(Data items)
(** * Lead-submission intake handler ([functions/api/lead.ts])

    A shallow embedding of the Cloudflare Pages Function [onRequestPost]
    (POST /api/lead) and of its helpers [resolveToEmail], [buildTextBody],
    [verifyTurnstileSafe], [sendWithResendSafe] and [escapeHtml], followed
    by the properties of the intake workflow.

    Conventions of the embedding.
    - A JavaScript string is a Rocq [string]; each [ascii] stands for one
      UTF-16 code unit in the range U+0000..U+00FF (Latin-1).  [trim],
      [toLowerCase] and [parseInt] are exact on that range.
    - A value of type [string | undefined] (or [| null]) is an
      [option string]; [truthy] is JavaScript truthiness on it.
    - The two outbound [fetch] calls are answered by a [Network], a
      function of the calls made so far and the present call; every call
      and its answer are recorded in a [Log]. *)

From Stdlib Require Import ZArith List Bool Lia.
From Stdlib Require Import Strings.Ascii Strings.String.
From Stdlib Require Import Numbers.DecimalString.
Import ListNotations.

Set Warnings "-register-all".

Open Scope string_scope.
Open Scope Z_scope.

(* ------------------------------------------------------------------ *)
(** ** JavaScript strings *)

Module JsString.

(** WhiteSpace and LineTerminator code units below U+0100:
    TAB, LF, VT, FF, CR, SPACE and NBSP. *)
Definition isWhiteSpace (c : ascii) : bool :=
  let n := nat_of_ascii c in
  ((9 <=? n) && (n <=? 13))%nat || (n =? 32)%nat || (n =? 160)%nat.

(** Lower-casing of one code unit: A-Z, and the Latin-1 capitals
    U+00C0..U+00DE without the multiplication sign U+00D7. *)
Definition lowerChar (c : ascii) : ascii :=
  let n := nat_of_ascii c in
  if ((65 <=? n) && (n <=? 90))%nat then ascii_of_nat (n + 32)
  else if ((192 <=? n) && (n <=? 222) && negb (n =? 215))%nat
       then ascii_of_nat (n + 32)
       else c.

Fixpoint toLowerCase (s : string) : string :=
  match s with
  | EmptyString => EmptyString
  | String c r => String (lowerChar c) (toLowerCase r)
  end.

Definition isEmpty (s : string) : bool :=
  match s with EmptyString => true | _ => false end.

Fixpoint trimStart (s : string) : string :=
  match s with
  | EmptyString => EmptyString
  | String c r => if isWhiteSpace c then trimStart r else s
  end.

Fixpoint trimEnd (s : string) : string :=
  match s with
  | EmptyString => EmptyString
  | String c r =>
      let r' := trimEnd r in
      if isWhiteSpace c && isEmpty r' then EmptyString else String c r'
  end.

Definition trim (s : string) : string := trimEnd (trimStart s).

Fixpoint allWhiteSpace (s : string) : bool :=
  match s with
  | EmptyString => true
  | String c r => isWhiteSpace c && allWhiteSpace r
  end.

Fixpoint startsWith (p s : string) : bool :=
  match p, s with
  | EmptyString, _ => true
  | String a p', String b s' => Ascii.eqb a b && startsWith p' s'
  | String _ _, EmptyString => false
  end.

(** [s.includes(needle)] *)
Fixpoint includes (needle s : string) : bool :=
  startsWith needle s ||
  match s with
  | EmptyString => false
  | String _ r => includes needle r
  end.

(** [s.replaceAll(c, rep)] for a one-character pattern. *)
Fixpoint replaceAll (c : ascii) (rep : string) (s : string) : string :=
  match s with
  | EmptyString => EmptyString
  | String a r =>
      if Ascii.eqb a c then rep ++ replaceAll c rep r
      else String a (replaceAll c rep r)
  end.

(** [xs.join(sep)] *)
Fixpoint join (sep : string) (xs : list string) : string :=
  match xs with
  | [] => EmptyString
  | [x] => x
  | x :: rest => x ++ sep ++ join sep rest
  end.

Definition dquote : string := String (ascii_of_nat 34) EmptyString.
Definition newline : string := String (ascii_of_nat 10) EmptyString.

(** Decimal rendering of a small index, as [`${i + 1}`] does. *)
Definition ofNat (n : nat) : string :=
  NilEmpty.string_of_uint (Nat.to_uint n).

(** *** [parseInt(s)] with no radix argument (ECMA-262, 19.2.5) *)

Definition digitValue (c : ascii) : option Z :=
  let n := Z.of_nat (nat_of_ascii c) in
  if (48 <=? n) && (n <=? 57) then Some (n - 48)
  else if (97 <=? n) && (n <=? 122) then Some (n - 87)
  else if (65 <=? n) && (n <=? 90) then Some (n - 55)
  else None.

Definition radixDigit (radix : Z) (c : ascii) : option Z :=
  match digitValue c with
  | Some d => if d <? radix then Some d else None
  | None => None
  end.

(** Value of the longest prefix of radix digits, [acc] being the value
    of the digits already read. *)
Fixpoint digitsValue (radix : Z) (s : string) (acc : Z) : Z :=
  match s with
  | EmptyString => acc
  | String c r =>
      match radixDigit radix c with
      | Some d => digitsValue radix r (acc * radix + d)
      | None => acc
      end
  end.

Definition stripSign (s : string) : Z * string :=
  match s with
  | String "-" r => (-1, r)
  | String "+" r => (1, r)
  | _ => (1, s)
  end.

Definition stripHexPrefix (s : string) : Z * string :=
  match s with
  | String "0" (String "x" r) => (16, r)
  | String "0" (String "X" r) => (16, r)
  | _ => (10, s)
  end.

(** [None] is NaN.  The mathematical integer is kept exact; the
    rounding to a Number is monotone and fixes 4, so [parseInt(s) >= 4]
    is decided alike on both. *)
Definition parseInt (s : string) : option Z :=
  let '(sign, s1) := stripSign (trimStart s) in
  let '(radix, s2) := stripHexPrefix s1 in
  match s2 with
  | EmptyString => None
  | String c _ =>
      match radixDigit radix c with
      | Some _ => Some (sign * digitsValue radix s2 0)
      | None => None
      end
  end.

End JsString.

Import JsString.

(* ------------------------------------------------------------------ *)
(** ** Values, configuration, requests and responses *)

(** JSON values as the handler sees them after [JSON.parse] and before
    [JSON.stringify].  Numbers are the integer-valued ones; an object is
    its list of properties. *)
Inductive JsValue : Type :=
| JNull
| JBool (b : bool)
| JNum (n : Z)
| JStr (s : string)
| JArr (items : list JsValue)
| JObj (props : list (string * JsValue)).

Module Js.

(** Truthiness of a [string | undefined] value. *)
Definition truthy (o : option string) : bool :=
  match o with
  | Some s => negb (isEmpty s)
  | None => false
  end.

(** [a || b] on [string | undefined] values. *)
Definition or (a b : option string) : option string :=
  if truthy a then a else b.

(** [a || "literal"] *)
Definition orStr (a : option string) (b : string) : string :=
  match a with
  | Some s => if isEmpty s then b else s
  | None => b
  end.

(** [s || "literal"] on a string *)
Definition strOr (s b : string) : string := if isEmpty s then b else s.

(** [s || undefined] *)
Definition orUndefined (s : string) : option string :=
  if isEmpty s then None else Some s.

Definition truthyValue (v : JsValue) : bool :=
  match v with
  | JNull => false
  | JBool b => b
  | JNum n => negb (n =? 0)
  | JStr s => negb (isEmpty s)
  | JArr _ | JObj _ => true
  end.

Fixpoint lookup (props : list (string * JsValue)) (k : string)
  : option JsValue :=
  match props with
  | [] => None
  | (k', v) :: rest => if String.eqb k' k then Some v else lookup rest k
  end.

(** [v.k]: [None] is [undefined] (a missing property, or a property
    read on a primitive or an array). *)
Definition prop (v : JsValue) (k : string) : option JsValue :=
  match v with
  | JObj props => lookup props k
  | _ => None
  end.

(** [x === true] *)
Definition isTrue (o : option JsValue) : bool :=
  match o with
  | Some (JBool true) => true
  | _ => false
  end.

Definition ofOption (o : option string) : JsValue :=
  match o with Some s => JStr s | None => JNull end.

End Js.

(** [context.env]: the variables the handler reads. *)
Record Env : Type := mkEnv {
  TURNSTILE_SECRET_KEY : option string;
  RESEND_API_KEY : option string;
  RESEND_FROM_EMAIL : option string;
  RESEND_FROM_NAME : option string;
  TO_EARLY_OFFER : option string;
  TO_BOOK_FITTING : option string;
  TO_EVENT_FLORAL : option string;
  TO_REVIEWS : option string;
  TO_FEEDBACK : option string;
  TO_DEFAULT : option string
}.

(** What [headers.get(name)] answers for the four headers read. *)
Record Headers : Type := mkHeaders {
  hAccept : option string;
  hCfConnectingIp : option string;
  hUserAgent : option string;
  hReferer : option string
}.

(** A decoded form body: its entry list, in body order. *)
Definition FormData : Type := list (string * string).

(** [form.get(name)]: the value of the first entry of that name,
    [None] (null) when there is none. *)
Fixpoint FormData_get (form : FormData) (name : string) : option string :=
  match form with
  | [] => None
  | (k, v) :: rest =>
      if String.eqb k name then Some v else FormData_get rest name
  end.

(** [formData] is what [await req.formData()] gives: [None] when the
    body cannot be decoded and the promise rejects. *)
Record Request : Type := mkRequest {
  headers : Headers;
  formData : option FormData
}.

(** The handler takes [context: any] and guards its first read with
    [context?.request?.headers]; a missing part is [None]. *)
Record Context : Type := mkContext {
  request : option Request;
  env : option Env
}.

Inductive Body : Type :=
| BodyNull
| BodyJson (payload : JsValue)      (* JSON.stringify(payload) *)
| BodyHtml (text : string).

Record Response : Type := mkResponse {
  status : Z;
  respHeaders : list (string * string);
  body : Body
}.

(* ------------------------------------------------------------------ *)
(** ** Outbound calls *)

Record EmailBody : Type := mkEmailBody {
  from : string;
  to : list string;
  subject : string;
  text : string;
  emailHeaders : option (list (string * string))
}.

Inductive OutCall : Type :=
| CallVerify (secret response : string) (remoteip : option string)
| CallSend (apiKey : string) (email : EmailBody).

(** The provider's answer: [respText] is [await resp.text()] ([None] when
    reading fails), [respJson] the parsed body ([None] when it is not
    JSON). *)
Record HttpResponse : Type := mkHttpResponse {
  respStatus : Z;
  respText : option string;
  respJson : option JsValue
}.

Inductive FetchResult : Type :=
| FetchThrows (message : string)
| FetchResponse (resp : HttpResponse).

Definition Log : Type := list (OutCall * FetchResult).
Definition Network : Type := Log -> OutCall -> FetchResult.

(** Computations that may call out: a reader of the network and a writer
    of the log. *)
Definition IO (A : Type) : Type := Network -> Log -> A * Log.

Definition ret {A} (a : A) : IO A := fun _ log => (a, log).

Definition bind {A B} (m : IO A) (k : A -> IO B) : IO B :=
  fun net log => let '(a, log') := m net log in k a net log'.

Definition fetch (c : OutCall) : IO FetchResult :=
  fun net log => let r := net log c in (r, (log ++ [(c, r)])%list).

Notation "x <- m ;; k" := (bind m (fun x => k))
  (at level 61, m at next level, right associativity).

Definition run {A} (m : IO A) (net : Network) : A * Log := m net [].

(** [resp.ok] *)
Definition respOk (r : HttpResponse) : bool :=
  (200 <=? respStatus r) && (respStatus r <=? 299).

Definition isSend (c : OutCall) : bool :=
  match c with CallSend _ _ => true | CallVerify _ _ _ => false end.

Assignment> The required output is the entries from their opening line through the line holding "match s with EmptyString", repeated exactly, with both end lines kept.

Result for this task>
(** * Lead-submission intake handler ([functions/api/lead.ts])

    A shallow embedding of the Cloudflare Pages Function [onRequestPost]
    (POST /api/lead) and of its helpers [resolveToEmail], [buildTextBody],
    [verifyTurnstileSafe], [sendWithResendSafe] and [escapeHtml], followed
    by the properties of the intake workflow.

    Conventions of the embedding.
    - A JavaScript string is a Rocq [string]; each [ascii] stands for one
      UTF-16 code unit in the range U+0000..U+00FF (Latin-1).  [trim],
      [toLowerCase] and [parseInt] are exact on that range.
    - A value of type [string | undefined] (or [| null]) is an
      [option string]; [truthy] is JavaScript truthiness on it.
    - The two outbound [fetch] calls are answered by a [Network], a
      function of the calls made so far and the present call; every call
      and its answer are recorded in a [Log]. *)

From Stdlib Require Import ZArith List Bool Lia.
From Stdlib Require Import Strings.Ascii Strings.String.
From Stdlib Require Import Numbers.DecimalString.
Import ListNotations.

Set Warnings "-register-all".

Open Scope string_scope.
Open Scope Z_scope.

(* ------------------------------------------------------------------ *)
(** ** JavaScript strings *)

Module JsString.

(** WhiteSpace and LineTerminator code units below U+0100:
    TAB, LF, VT, FF, CR, SPACE and NBSP. *)
Definition isWhiteSpace (c : ascii) : bool :=
  let n := nat_of_ascii c in
  ((9 <=? n) && (n <=? 13))%nat || (n =? 32)%nat || (n =? 160)%nat.

(** Lower-casing of one code unit: A-Z, and the Latin-1 capitals
    U+00C0..U+00DE without the multiplication sign U+00D7. *)
Definition lowerChar (c : ascii) : ascii :=
  let n := nat_of_ascii c in
  if ((65 <=? n) && (n <=? 90))%nat then ascii_of_nat (n + 32)
  else if ((192 <=? n) && (n <=? 222) && negb (n =? 215))%nat
       then ascii_of_nat (n + 32)
       else c.

Fixpoint toLowerCase (s : string) : string :=
  match s with
  | EmptyString => EmptyString
  | String c r => String (lowerChar c) (toLowerCase r)
  end.

Definition isEmpty (s : string) : bool :=
  match s with EmptyString => true | _ => false end.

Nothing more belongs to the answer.